**ASSIGNMENT**
Return the data. Every word must match.

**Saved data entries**
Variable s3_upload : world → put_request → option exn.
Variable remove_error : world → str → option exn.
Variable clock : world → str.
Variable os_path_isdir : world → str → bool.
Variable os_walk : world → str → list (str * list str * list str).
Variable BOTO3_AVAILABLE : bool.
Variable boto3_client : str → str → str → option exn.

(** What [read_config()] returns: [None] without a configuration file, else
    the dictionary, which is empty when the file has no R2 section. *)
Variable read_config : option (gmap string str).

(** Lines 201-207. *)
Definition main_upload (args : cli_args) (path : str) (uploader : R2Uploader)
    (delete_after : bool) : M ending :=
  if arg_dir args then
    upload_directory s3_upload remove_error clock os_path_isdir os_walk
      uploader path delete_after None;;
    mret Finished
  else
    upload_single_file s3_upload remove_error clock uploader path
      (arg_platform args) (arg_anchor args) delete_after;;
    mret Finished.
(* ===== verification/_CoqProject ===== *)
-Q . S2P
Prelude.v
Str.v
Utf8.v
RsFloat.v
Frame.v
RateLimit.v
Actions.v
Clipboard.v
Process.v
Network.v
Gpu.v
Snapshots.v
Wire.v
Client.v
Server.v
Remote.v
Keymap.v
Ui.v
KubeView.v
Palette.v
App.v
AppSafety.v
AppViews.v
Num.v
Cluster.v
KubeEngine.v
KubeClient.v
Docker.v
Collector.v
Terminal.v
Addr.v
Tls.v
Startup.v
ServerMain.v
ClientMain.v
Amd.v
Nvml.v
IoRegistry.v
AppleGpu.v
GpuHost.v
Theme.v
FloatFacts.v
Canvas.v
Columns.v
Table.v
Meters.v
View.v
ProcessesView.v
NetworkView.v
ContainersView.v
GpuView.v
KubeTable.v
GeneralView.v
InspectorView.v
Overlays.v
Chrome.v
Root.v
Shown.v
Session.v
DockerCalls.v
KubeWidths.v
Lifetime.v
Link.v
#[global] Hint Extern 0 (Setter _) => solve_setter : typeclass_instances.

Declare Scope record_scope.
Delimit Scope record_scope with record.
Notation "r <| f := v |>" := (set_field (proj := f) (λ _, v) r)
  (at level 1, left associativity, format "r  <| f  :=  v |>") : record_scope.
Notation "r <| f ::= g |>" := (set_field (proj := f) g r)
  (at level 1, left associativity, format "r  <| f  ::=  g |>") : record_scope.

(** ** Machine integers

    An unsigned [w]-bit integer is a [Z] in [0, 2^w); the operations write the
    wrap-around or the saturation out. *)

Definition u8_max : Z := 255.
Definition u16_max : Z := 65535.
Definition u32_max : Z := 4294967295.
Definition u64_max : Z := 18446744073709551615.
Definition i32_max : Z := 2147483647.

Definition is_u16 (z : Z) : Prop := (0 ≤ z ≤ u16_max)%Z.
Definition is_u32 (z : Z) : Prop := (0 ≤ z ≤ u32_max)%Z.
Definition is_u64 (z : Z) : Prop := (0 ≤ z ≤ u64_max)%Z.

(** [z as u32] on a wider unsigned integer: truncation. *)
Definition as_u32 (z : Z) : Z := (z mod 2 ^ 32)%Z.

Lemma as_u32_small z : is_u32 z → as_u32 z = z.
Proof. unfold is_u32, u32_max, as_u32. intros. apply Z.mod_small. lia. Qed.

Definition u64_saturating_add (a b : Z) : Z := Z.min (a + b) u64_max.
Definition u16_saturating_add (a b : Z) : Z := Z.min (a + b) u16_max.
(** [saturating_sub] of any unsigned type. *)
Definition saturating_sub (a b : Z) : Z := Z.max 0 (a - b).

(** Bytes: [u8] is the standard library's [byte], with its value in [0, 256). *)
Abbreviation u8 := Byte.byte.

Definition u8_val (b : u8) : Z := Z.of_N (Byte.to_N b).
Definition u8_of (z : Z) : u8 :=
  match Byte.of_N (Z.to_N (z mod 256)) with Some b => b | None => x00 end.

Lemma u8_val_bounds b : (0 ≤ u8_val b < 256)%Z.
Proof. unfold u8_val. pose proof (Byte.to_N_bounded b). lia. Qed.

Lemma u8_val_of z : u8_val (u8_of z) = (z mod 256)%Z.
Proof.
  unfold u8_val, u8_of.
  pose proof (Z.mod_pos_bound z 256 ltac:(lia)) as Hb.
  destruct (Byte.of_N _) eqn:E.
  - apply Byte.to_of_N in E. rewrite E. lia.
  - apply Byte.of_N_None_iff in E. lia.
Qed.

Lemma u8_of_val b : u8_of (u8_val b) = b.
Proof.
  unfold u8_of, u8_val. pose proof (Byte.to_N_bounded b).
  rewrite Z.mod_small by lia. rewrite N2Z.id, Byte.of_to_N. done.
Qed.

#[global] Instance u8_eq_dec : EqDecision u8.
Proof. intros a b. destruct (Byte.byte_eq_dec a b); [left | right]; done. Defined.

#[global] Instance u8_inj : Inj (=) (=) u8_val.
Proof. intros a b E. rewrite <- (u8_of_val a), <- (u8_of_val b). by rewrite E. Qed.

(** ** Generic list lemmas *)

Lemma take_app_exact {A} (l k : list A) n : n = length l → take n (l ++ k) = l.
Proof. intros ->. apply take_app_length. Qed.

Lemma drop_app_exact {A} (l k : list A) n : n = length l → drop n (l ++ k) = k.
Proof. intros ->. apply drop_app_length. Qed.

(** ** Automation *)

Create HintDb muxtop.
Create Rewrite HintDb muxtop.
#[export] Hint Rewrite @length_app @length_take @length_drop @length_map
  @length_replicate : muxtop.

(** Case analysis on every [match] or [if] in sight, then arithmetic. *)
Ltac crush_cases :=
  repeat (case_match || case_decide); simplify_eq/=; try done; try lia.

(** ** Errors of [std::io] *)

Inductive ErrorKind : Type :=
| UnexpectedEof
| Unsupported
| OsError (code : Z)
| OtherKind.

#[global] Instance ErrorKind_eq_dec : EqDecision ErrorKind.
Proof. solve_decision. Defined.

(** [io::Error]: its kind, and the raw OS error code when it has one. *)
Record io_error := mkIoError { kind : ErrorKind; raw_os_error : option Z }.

**YOUR RESPONSE**
Variable s3_upload : world → put_request → option exn.
Variable remove_error : world → str → option exn.
Variable clock : world → str.
Variable os_path_isdir : world → str → bool.
Variable os_walk : world → str → list (str * list str * list str).
Variable BOTO3_AVAILABLE : bool.
Variable boto3_client : str → str → str → option exn.

(** What [read_config()] returns: [None] without a configuration file, else
    the dictionary, which is empty when the file has no R2 section. *)
Variable read_config : option (gmap string str).

(** Lines 201-207. *)
Definition main_upload (args : cli_args) (path : str) (uploader : R2Uploader)
    (delete_after : bool) : M ending :=
  if arg_dir args then
    upload_directory s3_upload remove_error clock os_path_isdir os_walk
      uploader path delete_after None;;
    mret Finished
  else
    upload_single_file s3_upload remove_error clock uploader path
      (arg_platform args) (arg_anchor args) delete_after;;
    mret Finished.
(* ===== verification/_CoqProject ===== *)
-Q . S2P
Prelude.v
Str.v
Utf8.v
RsFloat.v
Frame.v
RateLimit.v
Actions.v
Clipboard.v
Process.v
Network.v
Gpu.v
Snapshots.v
Wire.v
Client.v
Server.v
Remote.v
Keymap.v
Ui.v
KubeView.v
Palette.v
App.v
AppSafety.v
AppViews.v
Num.v
Cluster.v
KubeEngine.v
KubeClient.v
Docker.v
Collector.v
Terminal.v
Addr.v
Tls.v
Startup.v
ServerMain.v
ClientMain.v
Amd.v
Nvml.v
IoRegistry.v
AppleGpu.v
GpuHost.v
Theme.v
FloatFacts.v
Canvas.v
Columns.v
Table.v
Meters.v
View.v
ProcessesView.v
NetworkView.v
ContainersView.v
GpuView.v
KubeTable.v
GeneralView.v
InspectorView.v
Overlays.v
Chrome.v
Root.v
Shown.v
Session.v
DockerCalls.v
KubeWidths.v
Lifetime.v
Link.v
#[global] Hint Extern 0 (Setter _) => solve_setter : typeclass_instances.

Declare Scope record_scope.
Delimit Scope record_scope with record.
Notation "r <| f := v |>" := (set_field (proj := f) (λ _, v) r)
  (at level 1, left associativity, format "r  <| f  :=  v |>") : record_scope.
Notation "r <| f ::= g |>" := (set_field (proj := f) g r)
  (at level 1, left associativity, format "r  <| f  ::=  g |>") : record_scope.

(** ** Machine integers

    An unsigned [w]-bit integer is a [Z] in [0, 2^w); the operations write the
    wrap-around or the saturation out. *)

Definition u8_max : Z := 255.
Definition u16_max : Z := 65535.
Definition u32_max : Z := 4294967295.
Definition u64_max : Z := 18446744073709551615.
Definition i32_max : Z := 2147483647.

Definition is_u16 (z : Z) : Prop := (0 ≤ z ≤ u16_max)%Z.
Definition is_u32 (z : Z) : Prop := (0 ≤ z ≤ u32_max)%Z.
Definition is_u64 (z : Z) : Prop := (0 ≤ z ≤ u64_max)%Z.

(** [z as u32] on a wider unsigned integer: truncation. *)
Definition as_u32 (z : Z) : Z := (z mod 2 ^ 32)%Z.

Lemma as_u32_small z : is_u32 z → as_u32 z = z.
Proof. unfold is_u32, u32_max, as_u32. intros. apply Z.mod_small. lia. Qed.

Definition u64_saturating_add (a b : Z) : Z := Z.min (a + b) u64_max.
Definition u16_saturating_add (a b : Z) : Z := Z.min (a + b) u16_max.
(** [saturating_sub] of any unsigned type. *)
Definition saturating_sub (a b : Z) : Z := Z.max 0 (a - b).

(** Bytes: [u8] is the standard library's [byte], with its value in [0, 256). *)
Abbreviation u8 := Byte.byte.

Definition u8_val (b : u8) : Z := Z.of_N (Byte.to_N b).
Definition u8_of (z : Z) : u8 :=
  match Byte.of_N (Z.to_N (z mod 256)) with Some b => b | None => x00 end.

Lemma u8_val_bounds b : (0 ≤ u8_val b < 256)%Z.
Proof. unfold u8_val. pose proof (Byte.to_N_bounded b). lia. Qed.

Lemma u8_val_of z : u8_val (u8_of z) = (z mod 256)%Z.
Proof.
  unfold u8_val, u8_of.
  pose proof (Z.mod_pos_bound z 256 ltac:(lia)) as Hb.
  destruct (Byte.of_N _) eqn:E.
  - apply Byte.to_of_N in E. rewrite E. lia.
  - apply Byte.of_N_None_iff in E. lia.
Qed.

Lemma u8_of_val b : u8_of (u8_val b) = b.
Proof.
  unfold u8_of, u8_val. pose proof (Byte.to_N_bounded b).
  rewrite Z.mod_small by lia. rewrite N2Z.id, Byte.of_to_N. done.
Qed.

#[global] Instance u8_eq_dec : EqDecision u8.
Proof. intros a b. destruct (Byte.byte_eq_dec a b); [left | right]; done. Defined.

#[global] Instance u8_inj : Inj (=) (=) u8_val.
Proof. intros a b E. rewrite <- (u8_of_val a), <- (u8_of_val b). by rewrite E. Qed.

(** ** Generic list lemmas *)

Lemma take_app_exact {A} (l k : list A) n : n = length l → take n (l ++ k) = l.
Proof. intros ->. apply take_app_length. Qed.

Lemma drop_app_exact {A} (l k : list A) n : n = length l → drop n (l ++ k) = k.
Proof. intros ->. apply drop_app_length. Qed.

(** ** Automation *)

Create HintDb muxtop.
Create Rewrite HintDb muxtop.
#[export] Hint Rewrite @length_app @length_take @length_drop @length_map
  @length_replicate : muxtop.

(** Case analysis on every [match] or [if] in sight, then arithmetic. *)
Ltac crush_cases :=
  repeat (case_match || case_decide); simplify_eq/=; try done; try lia.

(** ** Errors of [std::io] *)

Inductive ErrorKind : Type :=
| UnexpectedEof
| Unsupported
| OsError (code : Z)
| OtherKind.

#[global] Instance ErrorKind_eq_dec : EqDecision ErrorKind.
Proof. solve_decision. Defined.

(** [io::Error]: its kind, and the raw OS error code when it has one. *)
Record io_error := mkIoError { kind : ErrorKind; raw_os_error : option Z }.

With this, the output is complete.